Collected data
□ □ □ □ □

(** Assignments to the kernel's variables. *)
Definition set_threads (x : gmap tref thread) (k : kernel) : kernel :=
  mkKernel x (ready_list k) (all_list k) (sleep_list k) (next_tick_to_wakeup k)
    (idle_thread k) (initial_thread k) (running k) (intr_on k) (in_external_intr k)
    (yield_on_return k) (ticks k) (thread_ticks k) (idle_ticks k) (kernel_ticks k)
    (next_tid k) (semas k) (holder k) (cond_waiters k) (blocked_threads k).
Definition set_ready_list (x : list tref) (k : kernel) : kernel :=
  mkKernel (threads k) x (all_list k) (sleep_list k) (next_tick_to_wakeup k) (idle_thread k)
    (initial_thread k) (running k) (intr_on k) (in_external_intr k) (yield_on_return k)
    (ticks k) (thread_ticks k) (idle_ticks k) (kernel_ticks k) (next_tid k) (semas k)
    (holder k) (cond_waiters k) (blocked_threads k).
Definition set_all_list (x : list tref) (k : kernel) : kernel :=
  mkKernel (threads k) (ready_list k) x (sleep_list k) (next_tick_to_wakeup k)
    (idle_thread k) (initial_thread k) (running k) (intr_on k) (in_external_intr k)
    (yield_on_return k) (ticks k) (thread_ticks k) (idle_ticks k) (kernel_ticks k)
    (next_tid k) (semas k) (holder k) (cond_waiters k) (blocked_threads k).
Definition set_sleep_list (x : list tref) (k : kernel) : kernel :=
  mkKernel (threads k) (ready_list k) (all_list k) x (next_tick_to_wakeup k) (idle_thread k)
    (initial_thread k) (running k) (intr_on k) (in_external_intr k) (yield_on_return k)
    (ticks k) (thread_ticks k) (idle_ticks k) (kernel_ticks k) (next_tid k) (semas k)
    (holder k) (cond_waiters k) (blocked_threads k).
Definition set_next_tick_to_wakeup (x : Z) (k : kernel) : kernel :=
  mkKernel (threads k) (ready_list k) (all_list k) (sleep_list k) x (idle_thread k)
    (initial_thread k) (running k) (intr_on k) (in_external_intr k) (yield_on_return k)
    (ticks k) (thread_ticks k) (idle_ticks k) (kernel_ticks k) (next_tid k) (semas k)
    (holder k) (cond_waiters k) (blocked_threads k).
Definition set_idle_thread (x : option tref) (k : kernel) : kernel :=
  mkKernel (threads k) (ready_list k) (all_list k) (sleep_list k) (next_tick_to_wakeup k) x
    (initial_thread k) (running k) (intr_on k) (in_external_intr k) (yield_on_return k)
    (ticks k) (thread_ticks k) (idle_ticks k) (kernel_ticks k) (next_tid k) (semas k)
    (holder k) (cond_waiters k) (blocked_threads k).
Definition set_initial_thread (x : tref) (k : kernel) : kernel :=
  mkKernel (threads k) (ready_list k) (all_list k) (sleep_list k) (next_tick_to_wakeup k)
    (idle_thread k) x (running k) (intr_on k) (in_external_intr k)
    (yield_on_return k) (ticks k) (thread_ticks k) (idle_ticks k) (kernel_ticks k)
    (next_tid k) (semas k) (holder k) (cond_waiters k) (blocked_threads k).
Definition set_running (x : tref) (k : kernel) : kernel :=
  mkKernel (threads k) (ready_list k) (all_list k) (sleep_list k) (next_tick_to_wakeup k)
    (idle_thread k) (initial_thread k) x (intr_on k) (in_external_intr k)
    (yield_on_return k) (ticks k) (thread_ticks k) (idle_ticks k) (kernel_ticks k)
    (next_tid k) (semas k) (holder k) (cond_waiters k) (blocked_threads k).
Definition set_intr_on (x : bool) (k : kernel) : kernel :=
  mkKernel (threads k) (ready_list k) (all_list k) (sleep_list k) (next_tick_to_wakeup k)
    (idle_thread k) (initial_thread k) (running k) x (in_external_intr k)
    (yield_on_return k) (ticks k) (thread_ticks k) (idle_ticks k) (kernel_ticks k)
    (next_tid k) (semas k) (holder k) (cond_waiters k) (blocked_threads k).
Definition set_in_external_intr (x : bool) (k : kernel) : kernel :=
  mkKernel (threads k) (ready_list k) (all_list k) (sleep_list k) (next_tick_to_wakeup k)
    (idle_thread k) (initial_thread k) (running k) (intr_on k) x (yield_on_return k)
    (ticks k) (thread_ticks k) (idle_ticks k) (kernel_ticks k) (next_tid k) (semas k)
    (holder k) (cond_waiters k) (blocked_threads k).
Definition set_yield_on_return (x : bool) (k : kernel) : kernel :=
  mkKernel (threads k) (ready_list k) (all_list k) (sleep_list k) (next_tick_to_wakeup k)
    (idle_thread k) (initial_thread k) (running k) (intr_on k) (in_external_intr k) x
    (ticks k) (thread_ticks k) (idle_ticks k) (kernel_ticks k) (next_tid k) (semas k)
    (holder k) (cond_waiters k) (blocked_threads k).
Definition set_ticks (x : Z) (k : kernel) : kernel :=
  mkKernel (threads k) (ready_list k) (all_list k) (sleep_list k) (next_tick_to_wakeup k)
    (idle_thread k) (initial_thread k) (running k) (intr_on k) (in_external_intr k)
    (yield_on_return k) x (thread_ticks k) (idle_ticks k) (kernel_ticks k) (next_tid k)
    (semas k) (holder k) (cond_waiters k) (blocked_threads k).
Definition set_thread_ticks (x : Z) (k : kernel) : kernel :=
  mkKernel (threads k) (ready_list k) (all_list k) (sleep_list k) (next_tick_to_wakeup k)
    (idle_thread k) (initial_thread k) (running k) (intr_on k) (in_external_intr k)
    (yield_on_return k) (ticks k) x (idle_ticks k) (kernel_ticks k) (next_tid k) (semas k)
    (holder k) (cond_waiters k) (blocked_threads k).
Definition set_idle_ticks (x : Z) (k : kernel) : kernel :=
  mkKernel (threads k) (ready_list k) (all_list k) (sleep_list k) (next_tick_to_wakeup k)
    (idle_thread k) (initial_thread k) (running k) (intr_on k) (in_external_intr k)
    (yield_on_return k) (ticks k) (thread_ticks k) x (kernel_ticks k) (next_tid k) (semas k)
    (holder k) (cond_waiters k) (blocked_threads k).
Definition set_kernel_ticks (x : Z) (k : kernel) : kernel :=
  mkKernel (threads k) (ready_list k) (all_list k) (sleep_list k) (next_tick_to_wakeup k)
    (idle_thread k) (initial_thread k) (running k) (intr_on k) (in_external_intr k)
    (yield_on_return k) (ticks k) (thread_ticks k) (idle_ticks k) x (next_tid k) (semas k)
    (holder k) (cond_waiters k) (blocked_threads k).
Definition set_next_tid (x : Z) (k : kernel) : kernel :=
  mkKernel (threads k) (ready_list k) (all_list k) (sleep_list k) (next_tick_to_wakeup k)
    (idle_thread k) (initial_thread k) (running k) (intr_on k) (in_external_intr k)
    (yield_on_return k) (ticks k) (thread_ticks k) (idle_ticks k) (kernel_ticks k) x
    (semas k) (holder k) (cond_waiters k) (blocked_threads k).
Definition set_semas (x : sid -> semaphore) (k : kernel) : kernel :=
  mkKernel (threads k) (ready_list k) (all_list k) (sleep_list k) (next_tick_to_wakeup k)
    (idle_thread k) (initial_thread k) (running k) (intr_on k) (in_external_intr k)
    (yield_on_return k) (ticks k) (thread_ticks k) (idle_ticks k) (kernel_ticks k)
    (next_tid k) x (holder k) (cond_waiters k) (blocked_threads k).
Definition set_holder (x : positive -> option tref) (k : kernel) : kernel :=
  mkKernel (threads k) (ready_list k) (all_list k) (sleep_list k) (next_tick_to_wakeup k)
    (idle_thread k) (initial_thread k) (running k) (intr_on k) (in_external_intr k)
    (yield_on_return k) (ticks k) (thread_ticks k) (idle_ticks k) (kernel_ticks k)
    (next_tid k) (semas k) x (cond_waiters k) (blocked_threads k).
Definition set_cond_waiters (x : positive -> list sid) (k : kernel) : kernel :=
  mkKernel (threads k) (ready_list k) (all_list k) (sleep_list k) (next_tick_to_wakeup k)
    (idle_thread k) (initial_thread k) (running k) (intr_on k) (in_external_intr k)
    (yield_on_return k) (ticks k) (thread_ticks k) (idle_ticks k) (kernel_ticks k)
    (next_tid k) (semas k) (holder k) x (blocked_threads k).
Definition set_blocked_threads (x : list tref) (k : kernel) : kernel :=
  mkKernel (threads k) (ready_list k) (all_list k) (sleep_list k) (next_tick_to_wakeup k)
    (idle_thread k) (initial_thread k) (running k) (intr_on k) (in_external_intr k)
    (yield_on_return k) (ticks k) (thread_ticks k) (idle_ticks k) (kernel_ticks k)
    (next_tid k) (semas k) (holder k) (cond_waiters k) x.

□ □ □ □ □

* _WHAT YOU NEED TO DO_:
Scan the records for lines with the word "option". Report how many, with no other words.

* _SOLUTION TO THIS EXERCISE_:
2